> _WHAT YOU WILL DO_
The data that follows should be copied out exactly.

> _EXERCISE DATA_
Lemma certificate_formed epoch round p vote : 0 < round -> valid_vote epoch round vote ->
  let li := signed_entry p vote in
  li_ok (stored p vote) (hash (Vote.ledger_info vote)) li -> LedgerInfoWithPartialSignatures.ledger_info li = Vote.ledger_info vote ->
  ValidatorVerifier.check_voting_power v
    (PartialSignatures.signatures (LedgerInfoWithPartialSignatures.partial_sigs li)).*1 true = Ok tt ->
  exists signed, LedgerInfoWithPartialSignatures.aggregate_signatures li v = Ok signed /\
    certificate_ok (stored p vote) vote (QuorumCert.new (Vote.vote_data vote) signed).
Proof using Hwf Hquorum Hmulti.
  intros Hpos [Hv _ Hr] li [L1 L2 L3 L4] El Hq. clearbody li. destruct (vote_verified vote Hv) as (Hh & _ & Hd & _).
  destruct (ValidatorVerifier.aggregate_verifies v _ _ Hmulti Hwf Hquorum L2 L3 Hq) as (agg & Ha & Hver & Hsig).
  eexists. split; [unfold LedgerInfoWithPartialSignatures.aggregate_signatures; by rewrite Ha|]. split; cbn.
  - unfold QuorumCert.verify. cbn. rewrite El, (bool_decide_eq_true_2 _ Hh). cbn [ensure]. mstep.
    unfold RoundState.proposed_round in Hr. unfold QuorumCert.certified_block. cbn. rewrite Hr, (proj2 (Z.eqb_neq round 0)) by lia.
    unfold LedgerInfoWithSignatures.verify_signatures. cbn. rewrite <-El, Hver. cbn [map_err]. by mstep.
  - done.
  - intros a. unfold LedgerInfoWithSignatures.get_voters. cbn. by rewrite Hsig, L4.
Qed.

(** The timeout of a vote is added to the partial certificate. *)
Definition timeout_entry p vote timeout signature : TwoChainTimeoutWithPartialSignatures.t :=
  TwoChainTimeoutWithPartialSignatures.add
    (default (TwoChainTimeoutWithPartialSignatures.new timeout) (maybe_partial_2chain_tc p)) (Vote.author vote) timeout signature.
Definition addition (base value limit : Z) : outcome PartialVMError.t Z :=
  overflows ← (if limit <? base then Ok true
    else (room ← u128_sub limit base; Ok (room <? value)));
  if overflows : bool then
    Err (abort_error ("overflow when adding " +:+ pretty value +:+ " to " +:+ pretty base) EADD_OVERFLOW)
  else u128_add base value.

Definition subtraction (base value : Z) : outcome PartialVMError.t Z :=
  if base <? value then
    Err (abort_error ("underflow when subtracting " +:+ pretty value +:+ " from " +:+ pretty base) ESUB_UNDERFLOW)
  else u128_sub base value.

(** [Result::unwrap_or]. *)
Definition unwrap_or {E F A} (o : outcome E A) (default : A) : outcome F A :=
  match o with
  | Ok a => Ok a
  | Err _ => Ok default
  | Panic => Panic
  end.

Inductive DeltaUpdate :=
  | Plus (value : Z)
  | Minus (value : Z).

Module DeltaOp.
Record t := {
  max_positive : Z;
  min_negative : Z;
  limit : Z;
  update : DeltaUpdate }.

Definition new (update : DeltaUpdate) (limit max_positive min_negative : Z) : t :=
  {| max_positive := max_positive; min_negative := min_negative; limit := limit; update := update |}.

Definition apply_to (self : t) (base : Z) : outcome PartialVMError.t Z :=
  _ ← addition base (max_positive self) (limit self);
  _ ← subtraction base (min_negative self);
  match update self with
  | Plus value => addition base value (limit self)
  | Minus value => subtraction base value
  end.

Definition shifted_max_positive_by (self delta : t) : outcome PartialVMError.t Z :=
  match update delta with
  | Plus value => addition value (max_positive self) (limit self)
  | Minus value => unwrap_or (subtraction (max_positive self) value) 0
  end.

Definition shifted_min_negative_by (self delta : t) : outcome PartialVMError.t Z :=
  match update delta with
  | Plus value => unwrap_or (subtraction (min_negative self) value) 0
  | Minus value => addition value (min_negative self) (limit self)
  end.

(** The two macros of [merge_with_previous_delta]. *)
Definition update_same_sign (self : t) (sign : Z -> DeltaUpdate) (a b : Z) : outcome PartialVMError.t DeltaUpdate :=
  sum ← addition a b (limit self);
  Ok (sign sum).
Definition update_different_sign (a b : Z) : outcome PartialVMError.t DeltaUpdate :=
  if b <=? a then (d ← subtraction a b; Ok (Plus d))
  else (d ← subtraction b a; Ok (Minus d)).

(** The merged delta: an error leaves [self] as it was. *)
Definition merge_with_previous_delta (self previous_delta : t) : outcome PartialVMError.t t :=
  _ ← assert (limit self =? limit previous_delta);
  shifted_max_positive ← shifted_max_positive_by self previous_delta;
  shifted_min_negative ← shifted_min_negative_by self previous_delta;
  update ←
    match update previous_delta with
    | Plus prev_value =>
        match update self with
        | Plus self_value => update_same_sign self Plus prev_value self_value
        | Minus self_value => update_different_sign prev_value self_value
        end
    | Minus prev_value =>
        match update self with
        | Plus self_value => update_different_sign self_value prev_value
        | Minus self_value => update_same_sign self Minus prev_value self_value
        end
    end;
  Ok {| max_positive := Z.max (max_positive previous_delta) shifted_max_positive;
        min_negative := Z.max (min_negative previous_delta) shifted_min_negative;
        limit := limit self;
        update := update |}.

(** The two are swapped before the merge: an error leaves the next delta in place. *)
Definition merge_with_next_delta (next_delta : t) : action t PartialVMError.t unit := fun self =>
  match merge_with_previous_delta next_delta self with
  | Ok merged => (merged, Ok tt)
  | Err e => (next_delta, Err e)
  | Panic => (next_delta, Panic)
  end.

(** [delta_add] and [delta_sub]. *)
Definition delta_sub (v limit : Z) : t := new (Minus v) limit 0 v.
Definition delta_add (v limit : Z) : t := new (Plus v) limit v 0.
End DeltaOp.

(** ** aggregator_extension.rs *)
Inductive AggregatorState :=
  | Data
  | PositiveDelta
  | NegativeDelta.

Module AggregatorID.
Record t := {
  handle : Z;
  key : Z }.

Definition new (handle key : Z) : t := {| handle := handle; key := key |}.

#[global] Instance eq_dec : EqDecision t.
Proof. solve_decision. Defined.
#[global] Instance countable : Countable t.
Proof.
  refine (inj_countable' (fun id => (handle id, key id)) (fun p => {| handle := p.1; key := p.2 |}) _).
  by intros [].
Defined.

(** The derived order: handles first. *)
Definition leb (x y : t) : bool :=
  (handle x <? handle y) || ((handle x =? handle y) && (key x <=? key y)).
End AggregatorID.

> _WRITTEN RESPONSE_
Lemma certificate_formed epoch round p vote : 0 < round -> valid_vote epoch round vote ->
  let li := signed_entry p vote in
  li_ok (stored p vote) (hash (Vote.ledger_info vote)) li -> LedgerInfoWithPartialSignatures.ledger_info li = Vote.ledger_info vote ->
  ValidatorVerifier.check_voting_power v
    (PartialSignatures.signatures (LedgerInfoWithPartialSignatures.partial_sigs li)).*1 true = Ok tt ->
  exists signed, LedgerInfoWithPartialSignatures.aggregate_signatures li v = Ok signed /\
    certificate_ok (stored p vote) vote (QuorumCert.new (Vote.vote_data vote) signed).
Proof using Hwf Hquorum Hmulti.
  intros Hpos [Hv _ Hr] li [L1 L2 L3 L4] El Hq. clearbody li. destruct (vote_verified vote Hv) as (Hh & _ & Hd & _).
  destruct (ValidatorVerifier.aggregate_verifies v _ _ Hmulti Hwf Hquorum L2 L3 Hq) as (agg & Ha & Hver & Hsig).
  eexists. split; [unfold LedgerInfoWithPartialSignatures.aggregate_signatures; by rewrite Ha|]. split; cbn.
  - unfold QuorumCert.verify. cbn. rewrite El, (bool_decide_eq_true_2 _ Hh). cbn [ensure]. mstep.
    unfold RoundState.proposed_round in Hr. unfold QuorumCert.certified_block. cbn. rewrite Hr, (proj2 (Z.eqb_neq round 0)) by lia.
    unfold LedgerInfoWithSignatures.verify_signatures. cbn. rewrite <-El, Hver. cbn [map_err]. by mstep.
  - done.
  - intros a. unfold LedgerInfoWithSignatures.get_voters. cbn. by rewrite Hsig, L4.
Qed.

(** The timeout of a vote is added to the partial certificate. *)
Definition timeout_entry p vote timeout signature : TwoChainTimeoutWithPartialSignatures.t :=
  TwoChainTimeoutWithPartialSignatures.add
    (default (TwoChainTimeoutWithPartialSignatures.new timeout) (maybe_partial_2chain_tc p)) (Vote.author vote) timeout signature.
Definition addition (base value limit : Z) : outcome PartialVMError.t Z :=
  overflows ← (if limit <? base then Ok true
    else (room ← u128_sub limit base; Ok (room <? value)));
  if overflows : bool then
    Err (abort_error ("overflow when adding " +:+ pretty value +:+ " to " +:+ pretty base) EADD_OVERFLOW)
  else u128_add base value.

Definition subtraction (base value : Z) : outcome PartialVMError.t Z :=
  if base <? value then
    Err (abort_error ("underflow when subtracting " +:+ pretty value +:+ " from " +:+ pretty base) ESUB_UNDERFLOW)
  else u128_sub base value.

(** [Result::unwrap_or]. *)
Definition unwrap_or {E F A} (o : outcome E A) (default : A) : outcome F A :=
  match o with
  | Ok a => Ok a
  | Err _ => Ok default
  | Panic => Panic
  end.

Inductive DeltaUpdate :=
  | Plus (value : Z)
  | Minus (value : Z).

Module DeltaOp.
Record t := {
  max_positive : Z;
  min_negative : Z;
  limit : Z;
  update : DeltaUpdate }.

Definition new (update : DeltaUpdate) (limit max_positive min_negative : Z) : t :=
  {| max_positive := max_positive; min_negative := min_negative; limit := limit; update := update |}.

Definition apply_to (self : t) (base : Z) : outcome PartialVMError.t Z :=
  _ ← addition base (max_positive self) (limit self);
  _ ← subtraction base (min_negative self);
  match update self with
  | Plus value => addition base value (limit self)
  | Minus value => subtraction base value
  end.

Definition shifted_max_positive_by (self delta : t) : outcome PartialVMError.t Z :=
  match update delta with
  | Plus value => addition value (max_positive self) (limit self)
  | Minus value => unwrap_or (subtraction (max_positive self) value) 0
  end.

Definition shifted_min_negative_by (self delta : t) : outcome PartialVMError.t Z :=
  match update delta with
  | Plus value => unwrap_or (subtraction (min_negative self) value) 0
  | Minus value => addition value (min_negative self) (limit self)
  end.

(** The two macros of [merge_with_previous_delta]. *)
Definition update_same_sign (self : t) (sign : Z -> DeltaUpdate) (a b : Z) : outcome PartialVMError.t DeltaUpdate :=
  sum ← addition a b (limit self);
  Ok (sign sum).
Definition update_different_sign (a b : Z) : outcome PartialVMError.t DeltaUpdate :=
  if b <=? a then (d ← subtraction a b; Ok (Plus d))
  else (d ← subtraction b a; Ok (Minus d)).

(** The merged delta: an error leaves [self] as it was. *)
Definition merge_with_previous_delta (self previous_delta : t) : outcome PartialVMError.t t :=
  _ ← assert (limit self =? limit previous_delta);
  shifted_max_positive ← shifted_max_positive_by self previous_delta;
  shifted_min_negative ← shifted_min_negative_by self previous_delta;
  update ←
    match update previous_delta with
    | Plus prev_value =>
        match update self with
        | Plus self_value => update_same_sign self Plus prev_value self_value
        | Minus self_value => update_different_sign prev_value self_value
        end
    | Minus prev_value =>
        match update self with
        | Plus self_value => update_different_sign self_value prev_value
        | Minus self_value => update_same_sign self Minus prev_value self_value
        end
    end;
  Ok {| max_positive := Z.max (max_positive previous_delta) shifted_max_positive;
        min_negative := Z.max (min_negative previous_delta) shifted_min_negative;
        limit := limit self;
        update := update |}.

(** The two are swapped before the merge: an error leaves the next delta in place. *)
Definition merge_with_next_delta (next_delta : t) : action t PartialVMError.t unit := fun self =>
  match merge_with_previous_delta next_delta self with
  | Ok merged => (merged, Ok tt)
  | Err e => (next_delta, Err e)
  | Panic => (next_delta, Panic)
  end.

(** [delta_add] and [delta_sub]. *)
Definition delta_sub (v limit : Z) : t := new (Minus v) limit 0 v.
Definition delta_add (v limit : Z) : t := new (Plus v) limit v 0.
End DeltaOp.

(** ** aggregator_extension.rs *)
Inductive AggregatorState :=
  | Data
  | PositiveDelta
  | NegativeDelta.

Module AggregatorID.
Record t := {
  handle : Z;
  key : Z }.

Definition new (handle key : Z) : t := {| handle := handle; key := key |}.

#[global] Instance eq_dec : EqDecision t.
Proof. solve_decision. Defined.
#[global] Instance countable : Countable t.
Proof.
  refine (inj_countable' (fun id => (handle id, key id)) (fun p => {| handle := p.1; key := p.2 |}) _).
  by intros [].
Defined.

(** The derived order: handles first. *)
Definition leb (x y : t) : bool :=
  (handle x <? handle y) || ((handle x =? handle y) && (key x <=? key y)).
End AggregatorID.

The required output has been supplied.